Senator Bob Casey (D-Pennsylvania), who ordinarily opposes gun control measures
but flipped after Newtown, had this to say: “I do think the next election, the
next election cycle, will create a dynamic we’ve never seen. You won’t have a one-sided argument. You’re going to have funded television ads,
you’re going to have funded campaigns against candidates, and that will change
the dynamic as much as the tragedy and the intensity of the moment.”
That
same exchange on “Morning Joe” generated a couple of comments that go to one of
the other issues I identified in my original Newtown blog in December: How the NRA and its allies respond.
This
from program co-host Joe Scarborough, a former pro-gun GOP congressman from
Florida: “By the way, this is going to be a perfect case study 10 years from
now. You overreach. You go all in on an issue you should probably
let go pass. Sometimes you’ve got to let
issues pass … you’ve got to choose your fights.

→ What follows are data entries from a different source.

Lemma scrub_part_ok ok ok' scrub role m : (∀ id, ok id → ok' (scrub id)) → part_ok ok role m → part_ok ok' role (scrub_part scrub role m).
Proof.
  intros Hok [Hnd Hid]. destruct (scrub_part_get scrub role m Hnd) as [Hnd' Hget]. split; [done|].
  assert (carries_id role (scrub_part scrub role m) = carries_id role m) as -> by (unfold carries_id, type_is; by rewrite Hget).
  intros Hc. destruct (Hid Hc) as (id & E & Hi). exists (scrub id). split; [|by apply Hok]. unfold scrub_part.
  rewrite Hc, E, set_member_get by done. by rewrite decide_True.
Qed.

Lemma scrub_ok ok ok' scrub v : (∀ id, ok id → ok' (scrub id)) → ids_ok ok v → ids_ok ok' (scrub_view scrub v).
Proof.
  intros Hok Hv. unfold scrub_view. destruct (mg_content v) as [s|ms] eqn:Ec; [unfold ids_ok; destruct (mg_role v); by rewrite Ec|].
  pose proof (ids_ok_parts ok v ms Ec Hv) as Hall. destruct (mg_role v) eqn:Er.
  1,2: unfold ids_ok; rewrite Ec, Er; eapply Forall_impl; [exact Hall|]; by intros m [Hnd _].
  all: apply ids_ok_content; rewrite Er; apply Forall_fmap; eapply Forall_impl; [exact Hall|]; intros m; by apply scrub_part_ok.
Qed.

Section whole.
Context (toLocaleLowerCase : string → string) (mergeDeep : json → json → json) (unique : list nat → list nat).
Abbreviation mistral := (is_mistral toLocaleLowerCase).

Definition normalized_views (model : Model) (vs : list View) : list View :=
  let vs := if String.eqb (md_npm model) "@ai-sdk/anthropic" then omap nonempty_view vs else vs in
  let vs := if String.eqb (md_npm model) "@ai-sdk/amazon-bedrock" then omap nonempty_view vs else vs in
  let vs := if includes (md_api_id model) "claude" then scrub_view scrub_claude <$> vs else vs in
  let vs := if is_one_of (md_npm model) ["@ai-sdk/anthropic"; "@ai-sdk/google-vertex/anthropic"] then vs ≫= calls_last_view else vs in
  if mistral model then mistral_views vs
  else
    let vs := if includes (md_api_id model) "deepseek" then reasoning_view <$> vs else vs in
    match interleaved_of model with Some field => interleave_view field <$> vs | None => vs end.

(** The messages that are sent, as a function of the conversation. *)
Definition transformed (model : Model) (vs : list View) : list View :=
  let vs := normalized_views model (unsupported_view model <$> vs) in
  let vs := if wants_caching model then cached_views mergeDeep model vs else vs in
  match remap_key model with Some key => remap_view (md_providerID model) key <$> vs | None => vs end.

Hypothesis unique_spec : ∀ xs, NoDup xs → unique xs = xs.

Lemma typed_when (b : bool) (F : list View → list View) : (∀ vs, Forall ids_typed vs → Forall ids_typed (F vs)) →
  ∀ vs, Forall ids_typed vs → Forall ids_typed (if b then F vs else vs).
Proof. intros HF vs Hvs. destruct b; [by apply HF|done]. Qed.

Lemma map_typed f vs : (∀ v, ids_typed v → ids_typed (f v)) → Forall ids_typed vs → Forall ids_typed (f <$> vs).
Proof. intros Hf Hvs. apply Forall_fmap. eapply Forall_impl; [exact Hvs|]. intros v. apply Hf. Qed.

(** Runs one step of a program on the conversation at hand. *)
Ltac run_step H :=
  lazymatch goal with
  | Hc : conversation ?o ?msgs ?vs, Hs : separate ?o ?msgs, Hv : Forall ids_typed ?vs |- _ =>
    let E := fresh in let Hc' := fresh in let Hs' := fresh in let out := fresh "out" in let o' := fresh "o" in
    destruct (H o msgs vs Hc Hs Hv) as (out & o' & E & Hc' & Hs'); rewrite (bind_run _ _ _ _ _ E); clear E Hc Hs
  end.

Ltac typed_views H := lazymatch goal with Hv : Forall ids_typed _ |- _ => apply H in Hv end.

Lemma any_typed f F : transforms (λ _, True) f F → transforms ids_typed f F.
Proof. apply transforms_more. done. Qed.

Lemma normalize_run model : transforms ids_typed (normalizeMessages toLocaleLowerCase model) (normalized_views model).
Proof.
  pose proof (any_typed _ _ (stage_transforms _ _ _ drop_empty_stage)) as Hdrop.
  intros o msgs vs Hc Hs Hv. unfold normalizeMessages, normalized_views.
  run_step (transforms_when _ (String.eqb (md_npm model) "@ai-sdk/anthropic") _ _ Hdrop).
  typed_views (typed_when (String.eqb (md_npm model) "@ai-sdk/anthropic") _ (nonempty_ok _)).
  run_step (transforms_when _ (String.eqb (md_npm model) "@ai-sdk/amazon-bedrock") _ _ Hdrop).
  typed_views (typed_when (String.eqb (md_npm model) "@ai-sdk/amazon-bedrock") _ (nonempty_ok _)).
  run_step (transforms_when _ (includes (md_api_id model) "claude") _ _ (stage_transforms _ _ _ scrub_claude_stage)).
  typed_views (typed_when (includes (md_api_id model) "claude") _ (λ vs, map_typed _ vs (λ v, scrub_ok (λ _, True) (λ _, True) scrub_claude v (λ _ _, I)))).
  run_step (transforms_when _ (is_one_of (md_npm model) ["@ai-sdk/anthropic"; "@ai-sdk/google-vertex/anthropic"]) _ _
    (any_typed _ _ (stage_transforms _ _ _ calls_last_stage))).
  typed_views (typed_when (is_one_of (md_npm model) ["@ai-sdk/anthropic"; "@ai-sdk/google-vertex/anthropic"]) _ (calls_last_ok _)).
  destruct (mistral model); [by apply mistral_stage|].
  run_step (transforms_when _ (includes (md_api_id model) "deepseek") _ _ (any_typed _ _ (stage_transforms _ _ _ add_reasoning_stage))).
  destruct (interleaved_of model) as [field|]; [|by apply (transforms_same (λ _, True)); [..|apply Forall_true]].
  by apply (stage_transforms _ _ _ (interleave_stage field)); [..|apply Forall_true].
Qed.

Lemma message_run model : transforms ids_typed (message toLocaleLowerCase mergeDeep unique model) (transformed model).
Proof using unique_spec.
  intros o msgs vs Hc Hs Hv. unfold message, transformed.
  run_step (any_typed _ _ (stage_transforms _ _ _ (unsupported_stage model))).
  typed_views (λ vs, map_typed _ vs (unsupported_ok _ model)).
  run_step (normalize_run model). clear Hv.
  match goal with Hc : conversation ?o ?msgs ?vs, Hs : separate ?o ?msgs |- _ =>
    destruct (transforms_when _ (wants_caching model) _ _ (caching_stage mergeDeep unique unique_spec model) o msgs vs Hc Hs) as (out' & o' & E & Hc' & Hs');
      [by apply Forall_true|]; rewrite (bind_run _ _ _ _ _ E)
  end.
  destruct (remap_key model) as [key|].
  - by apply (stage_transforms _ _ _ (remap_stage (md_providerID model) key)); [..|apply Forall_true].
  - by apply (transforms_same (λ _, True)); [..|apply Forall_true].
Qed.
End whole.
Lemma interleave_trailing field v : calls_trailing v → calls_trailing (interleave_view field v).
Proof.
  unfold interleave_view. intros Hv. destruct (mg_role v) eqn:Er, (mg_content v) as [s|ms] eqn:Ec; try done.
  unfold calls_trailing in *. rewrite Er, Ec in Hv. cbn [mg_role mg_content]. destruct Hv as (n & k & E).
  apply fmap_app_inv in E as (a & b & Ea & Eb & ->). rewrite filter_app, fmap_app.
  exists (length (filter (λ m, negb (type_is "reasoning" m) = true) a)), (length (filter (λ m, negb (type_is "reasoning" m) = true) b)).
  f_equal.
  - clear -Ea. revert n Ea. induction a as [|m a IH]; intros n Ea; [done|]. destruct n as [|n]; [done|]. rewrite fmap_cons in Ea. cbn [replicate] in Ea. injection Ea as E Ea.
    rewrite filter_cons. case_decide; [rewrite fmap_cons, <-E; cbn [length replicate]; f_equal|]; by apply (IH n).
  - clear -Eb. revert k Eb. induction b as [|m b IH]; intros k Eb; [done|]. destruct k as [|k]; [done|]. rewrite fmap_cons in Eb. cbn [replicate] in Eb. injection Eb as E Eb.
    rewrite filter_cons. case_decide; [rewrite fmap_cons, <-E; cbn [length replicate]; f_equal|]; by apply (IH k).
Qed.

(** *** Parts that differ in one member *)

Definition same_but (key0 : string) (ms' ms : list part) : Prop :=
  Forall2 (λ m' m, ∀ key, key ≠ key0 → json_get key (JObj m') = json_get key (JObj m)) ms' ms.

(** A view with the same role, and the same content but for one member of its
    parts. *)
Definition similar (key0 : string) (v' v : View) : Prop :=
  mg_role v' = mg_role v ∧
  match mg_content v', mg_content v with
  | text_content s, text_content t => s = t
  | parts_content ms', parts_content ms => same_but key0 ms' ms
  | _, _ => False
  end.

Lemma same_but_refl key0 ms : same_but key0 ms ms.
Proof. apply Forall_Forall2_diag. by apply Forall_true. Qed.

Lemma similar_refl key0 v : similar key0 v v.
Proof. split; [done|]. destruct (mg_content v); [done|apply same_but_refl]. Qed.

Lemma same_but_map key0 f ms : Forall (λ m, NoDup m.*1) ms →
  (∀ m key, NoDup m.*1 → key ≠ key0 → json_get key (JObj (f m)) = json_get key (JObj m)) → same_but key0 (f <$> ms) ms.
Proof. intros Hms Hf. apply Forall2_fmap_l, Forall_Forall2_diag. eapply Forall_impl; [exact Hms|]. intros m Hm key. by apply Hf. Qed.

Lemma typed_unique ok v ms : ids_ok ok v → mg_content v = parts_content ms → Forall (λ m, NoDup m.*1) ms.
Proof. intros Hv Hc. eapply Forall_impl; [by apply (ids_ok_parts ok v)|]. by intros m []. Qed.

Lemma scrub_similar ok scrub v : ids_ok ok v → similar "toolCallId" (scrub_view scrub v) v.
Proof.
  intros Hv. unfold scrub_view. destruct (mg_content v) as [s|ms] eqn:Ec; [destruct (mg_role v); apply similar_refl|].
  assert (similar "toolCallId" (with_content v (parts_content (scrub_part scrub (mg_role v) <$> ms))) v) as Hs.
  { split; [done|]. cbn [with_content mg_content]. rewrite Ec. apply same_but_map; [by eapply typed_unique|]. intros m key Hnd. by apply scrub_part_get. }
  destruct (mg_role v); try apply similar_refl; exact Hs.
Qed.

Lemma options_set m key v : NoDup m.*1 → key ≠ "providerOptions" → json_get key (JObj (set_member "providerOptions" v m)) = json_get key (JObj m).
Proof. intros Hnd Hk. rewrite set_member_get by done. by rewrite decide_False. Qed.
(** * cdk-serverless-deploy-role: the bootstrap stack of [bin/app.ts]

    A shallow embedding of the one construct of the repository, the
    [ServiceDeployBootstrap] stack, of the string operations its
    constructor relies on, and of the checks of the base constructor it
    starts with.  JavaScript strings are modelled by [string]
    (stack names, account ids and regions are ASCII), arrays by [list],
    the CDK constructs by records, and the calls that mutate a construct
    ([addToPolicy], [addToGroup]) by functions returning the updated
    record, threaded through the constructor in source order. *)

From Stdlib Require Import String Ascii List Bool Arith Lia.
Import ListNotations.
Open Scope list_scope.
Open Scope string_scope.

(** ** JavaScript string primitives *)

Module JsString.

(** [s.startsWith(searchString)] *)
Fixpoint startsWith (s searchString : string) {struct searchString}
    : bool :=
  match searchString, s with
  | EmptyString, _ => true
  | String _ _, EmptyString => false
  | String a p, String b s' => Ascii.eqb a b && startsWith s' p
  end.

(** [s.indexOf(searchString)], [None] standing for [-1]: the least
    position at which [searchString] occurs in [s]. *)
Fixpoint indexOf (s searchString : string) : option nat :=
  if startsWith s searchString then Some 0
  else match s with
       | EmptyString => None
       | String _ s' => option_map S (indexOf s' searchString)
       end.

(** [s.includes(searchString)] *)
Definition includes (s searchString : string) : bool :=
  match indexOf s searchString with Some _ => true | None => false end.

(** [s.slice(0, n)] and [s.slice(n)] for [0 <= n]. *)
Fixpoint take (n : nat) (s : string) : string :=
  match n, s with
  | S n', String c s' => String c (take n' s')
  | _, _ => EmptyString
  end.

Fixpoint drop (n : nat) (s : string) : string :=
  match n, s with
  | S n', String _ s' => drop n' s'
  | _, _ => s
  end.

(** [s.endsWith(searchString)] *)
Definition endsWith (s searchString : string) : bool :=
  Nat.leb (String.length searchString) (String.length s)
  && String.eqb (drop (String.length s - String.length searchString) s)
                searchString.

(** [s.replace(searchValue, replaceValue)] for a string [searchValue]
    and a [replaceValue] without [$] patterns: only the first
    occurrence is replaced, and [s] is returned unchanged when there is
    none. *)
Definition replace (s searchValue replaceValue : string) : string :=
  match indexOf s searchValue with
  | None => s
  | Some pos =>
      take pos s ++ replaceValue ++ drop (pos + String.length searchValue) s
  end.

(** A template literal [`${v}`] of a value that may be [undefined]. *)
Definition interpolate (v : option string) : string :=
  match v with
  | Some s => s
  | None => "undefined"
  end.

(** No proper suffix of [p] is a prefix of [p]: two occurrences of [p]
    never overlap. *)
Definition border_free (p : string) : bool :=
  forallb (fun k => negb (startsWith p (drop k p)))
          (seq 1 (String.length p - 1)).

End JsString.

Import JsString.

(** ** IAM and CloudFormation data *)

Inductive Effect := ALLOW | DENY.

(** A principal of a trust policy. *)
Inductive Principal :=
| ServicePrincipal (service : string).

(** What a string handed to CloudFormation may be: a literal, or an
    attribute of a construct of the stack, known only at deployment. *)
Inductive Value :=
| Literal (s : string)
| Attr (constructId attribute : string).

Record PolicyStatement := mkPolicyStatement {
  effect : Effect;
  resources : list Value;
  actions : list string
}.

Record Role := mkRole {
  roleId : string;
  assumedBy : Principal;
  rolePolicy : list PolicyStatement
}.

Record Group := mkGroup {
  groupId : string;
  groupPolicy : list PolicyStatement
}.

Record User := mkUser {
  userId : string;
  userNameProp : string;
  userGroups : list string
}.

Record CfnOutput := mkCfnOutput {
  outputId : string;
  outputValue : Value;
  outputDescription : string;
  exportName : option string
}.

Record StringParameter := mkStringParameter {
  parameterId : string;
  parameterName : string;
  parameterDescription : string;
  stringValue : string
}.

(** The constructs a stack holds once its constructor has run. *)
Record Template := mkTemplate {
  stackDescription : option string;
  serviceRole : Role;
  deployUser : User;
  deployGroup : Group;
  outputs : list CfnOutput;
  parameters : list StringParameter
}.

(** [new Role(this, id, { assumedBy })]: no statement attached yet. *)
Definition newRole (id : string) (p : Principal) : Role :=
  mkRole id p [].

(** [role.addToPolicy(statement)]: statements accumulate in call order. *)
Definition Role_addToPolicy (r : Role) (st : PolicyStatement) : Role :=
  mkRole (roleId r) (assumedBy r) (rolePolicy r ++ [st]).

(** [role.roleArn]: the [Arn] attribute of the role resource. *)
Definition roleArn (r : Role) : Value := Attr (roleId r) "Arn".

(** The principals of the role's trust relationship. *)
Definition trustPrincipals (r : Role) : list Principal := [assumedBy r].

Definition newGroup (id : string) : Group := mkGroup id [].

Definition Group_addToPolicy (g : Group) (st : PolicyStatement) : Group :=
  mkGroup (groupId g) (groupPolicy g ++ [st]).

Definition newUser (id name : string) : User := mkUser id name [].

(** [user.addToGroup(group)] *)
Definition User_addToGroup (u : User) (g : Group) : User :=
  mkUser (userId u) (userNameProp u) (userGroups u ++ [groupId g]).

(** [user.userName]: the name attribute of the user resource. *)
Definition userName (u : User) : Value := Attr (userId u) "UserName".

(** ** The stack *)

Definition STACK_SUFFIX : string := "-deploy-bootstrap".

(** The version used for auditing which role a project uses. *)
Definition version : string := "1".

(** The service name the constructor derives from the stack's name. *)
Definition serviceNameOf (stackName : string) : string :=
  replace stackName STACK_SUFFIX "".

(** The resource lists of the constructor: each holds one ARN pattern,
    interpolated from the service name, the account and the region. *)
Section Resources.

Variables serviceName accountId region : string.

Definition cloudFormationResources : list string :=
  ["arn:aws:cloudformation:" ++ region ++ ":" ++ accountId
     ++ ":stack/" ++ serviceName ++ "*"].

Definition s3BucketResources : list string :=
  ["arn:aws:s3:::" ++ serviceName ++ "*"].

Definition s3ObjectResources : list string :=
  ["arn:aws:s3:::" ++ serviceName ++ "*/*"].

Definition cloudWatchResources : list string :=
  ["arn:aws:logs:" ++ region ++ ":" ++ accountId
     ++ ":log-group:/aws/lambda/" ++ serviceName ++ "*"].

Definition lambdaResources : list string :=
  ["arn:aws:lambda:" ++ region ++ ":" ++ accountId
     ++ ":function:" ++ serviceName ++ "*"].

Definition stepFunctionResources : list string :=
  ["arn:aws:states:" ++ region ++ ":" ++ accountId
     ++ ":stateMachine:" ++ serviceName ++ "*"].

Definition iamResources : list string :=
  ["arn:aws:iam::" ++ accountId ++ ":role/" ++ serviceName ++ "*"].

(** Declared by the constructor and used by no statement. *)
Definition cloudFormationStackResource : string := "".

Definition s3DeploymentResources : list string :=
  ["arn:aws:s3:::" ++ serviceName ++ "*deploymentbucket*"].

(** The path of the parameter that records the version. *)
Definition versionParameterName : string :=
  "/serverless-deploy-bootstrap/" ++ serviceName ++ "/version".

End Resources.

(** The statements the constructor builds, named after the comments that
    introduce them in the source. *)
Definition allow (rs : list string) (acts : list string) : PolicyStatement :=
  mkPolicyStatement ALLOW (map Literal rs) acts.

Definition s3ObjectActions : list string :=
  ["s3:PutObject"; "s3:DeleteObject"].

Definition s3BucketActions : list string := ["s3:*"].

Definition cloudWatchActions : list string :=
  ["logs:CreateLogGroup"; "logs:DescribeLogGroup"; "logs:DeleteLogGroup";
   "logs:CreateLogStream"; "logs:DescribeLogStreams"; "logs:DeleteLogStream";
   "logs:FilterLogEvents"].

Definition lambdaActions : list string :=
  ["lambda:GetFunction"; "lambda:CreateFunction"; "lambda:DeleteFunction";
   "lambda:UpdateFunctionConfiguration"; "lambda:UpdateFunctionCode";
   "lambda:ListVersionsByFunction"; "lambda:PublishVersion";
   "lambda:CreateAlias"; "lambda:DeleteAlias"; "lambda:UpdateAlias";
   "lambda:GetFunctionConfiguration"; "lambda:AddPermission";
   "lambda:RemovePermission"; "lambda:InvokeFunction"].

Definition iamActions : list string :=
  ["iam:PassRole"; "iam:CreateRole"; "iam:GetRole"; "iam:DeleteRole";
   "iam:GetRolePolicy"; "iam:DeleteRolePolicy"; "iam:PutRolePolicy"].

Definition dynamoDbActions : list string :=
  ["dynamodb:CreateTable"; "dynamodb:UpdateTable"; "dynamodb:DeleteTable"].

Definition stepFunctionActions : list string :=
  ["states:CreateStateMachine"; "states:DeleteStateMachine";
   "states:DescribeStateMachine"; "states:TagResource"].

Definition validateTemplateActions : list string :=
  ["cloudformation:ValidateTemplate"].

Definition cloudFormationActions : list string :=
  ["cloudformation:CreateStack"; "cloudformation:DescribeStacks";
   "cloudformation:DeleteStack"; "cloudformation:DescribeStackEvents";
   "cloudformation:UpdateStack"; "cloudformation:ListStackResources";
   "cloudformation:DescribeStackResource"].

Definition getFunctionActions : list string := ["lambda:GetFunction"].

Definition passRoleActions : list string := ["iam:PassRole"].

And the NRA didn’t do it, and they lied, time and time and time
again. And it’s not just 90 percent of
Americans that they offended, they offended … a majority of members of the
NRA.”
To
which Richard Haass, president of the Council on Foreign Relations and a
Morning Joe regular, added: “We’ll look
back on it one day and people will question whether the slippery slope fit into
the wedge argument, which basically informs everything the NRA does. Whether that was the right strategy, or
whether it would have been smarter to say, look, we agree to this kind of gun
control, but that’s where the ceiling is.
Whether that in the long run would have been a smarter tactic, because
ultimately by basically saying any gun control is unacceptable they could lose control over the debate, and if and when that day happens they may rue their
strategy of their all or nothing approach.”